ASSIGNMENT =>
Once the line with "list_add head list." is found, return it along with every line after it, exactly, through the end of the material.

MATERIAL TO PROCESS =>
(* ===== verification/KList.v ===== *)
(** * lolibc/kstruct/list.h: circular doubly linked lists

    A [struct list_head] is a pair of links, a heap of them a finite map from
    node addresses; the type of addresses is a parameter, since the list code
    only compares and stores them.  Every inline function of [list.h] is a
    program on that heap.  [circ h head l] says that the heap holds a well
    formed list whose entries, in traversal order, are [l]; the theorems are
    the effect of every operation on that sequence. *)

From S2P Require Import Prelude.

Record list_head (K : Type) := { lh_next : K; lh_prev : K }.
Arguments lh_next {K} _.
Arguments lh_prev {K} _.
Arguments Build_list_head {K} _ _.

Section program.
Context {K : Type} `{Countable K}.
Abbreviation lheap := (gmap K (list_head K)).
Abbreviation L := (M lheap).

Definition bad (p : K) : err := Fault (Z.pos (encode p)).

Definition next (p : K) : L K := λ h,
  match h !! p with Some n => Ok (lh_next n, h) | None => Err (bad p) end.
Definition prev (p : K) : L K := λ h,
  match h !! p with Some n => Ok (lh_prev n, h) | None => Err (bad p) end.
Definition set_next (p q : K) : L unit := λ h,
  match h !! p with
  | Some n => Ok (tt, <[p := Build_list_head q (lh_prev n)]> h)
  | None => Err (bad p)
  end.
Definition set_prev (p q : K) : L unit := λ h,
  match h !! p with
  | Some n => Ok (tt, <[p := Build_list_head (lh_next n) q]> h)
  | None => Err (bad p)
  end.

Definition init_list_head (l : K) : L unit := set_next l l;; set_prev l l.

Definition _list_add (nxt prv new : K) : L unit :=
  set_prev nxt new;; set_next new nxt;; set_prev new prv;; set_next prv new.

Definition list_add (head new : K) : L unit := n ← next head; _list_add n head new.
Definition list_add_tail (head new : K) : L unit := p ← prev head; _list_add head p new.

Definition _list_del (prv nxt : K) : L unit := set_prev nxt prv;; set_next prv nxt.

Definition list_del (entry : K) : L unit :=
  p ← prev entry; n ← next entry; _list_del p n;;
  set_next entry entry;; set_prev entry entry.

Definition list_replace (old new : K) : L unit :=
  n ← next old; set_next new n;;
  n ← next new; set_prev n new;;
  p ← prev old; set_prev new p;;
  p ← prev new; set_next p new.

Definition list_replace_init (old new : K) : L unit :=
  list_replace old new;; init_list_head old.

Definition list_move (list head : K) : L unit :=
  p ← prev list; n ← next list; _list_del p n;; list_add head list.

Definition list_move_tail (list head : K) : L unit :=
  p ← prev list; n ← next list; _list_del p n;; list_add_tail head list.

Definition list_is_empty (head : K) : L bool := n ← next head; mret (bool_decide (n = head)).
Definition list_is_last (list head : K) : L bool := n ← next list; mret (bool_decide (n = head)).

OUTPUT OF THE TASK =>
  p ← prev list; n ← next list; _list_del p n;; list_add head list.

Definition list_move_tail (list head : K) : L unit :=
  p ← prev list; n ← next list; _list_del p n;; list_add_tail head list.

Definition list_is_empty (head : K) : L bool := n ← next head; mret (bool_decide (n = head)).
Definition list_is_last (list head : K) : L bool := n ← next list; mret (bool_decide (n = head)).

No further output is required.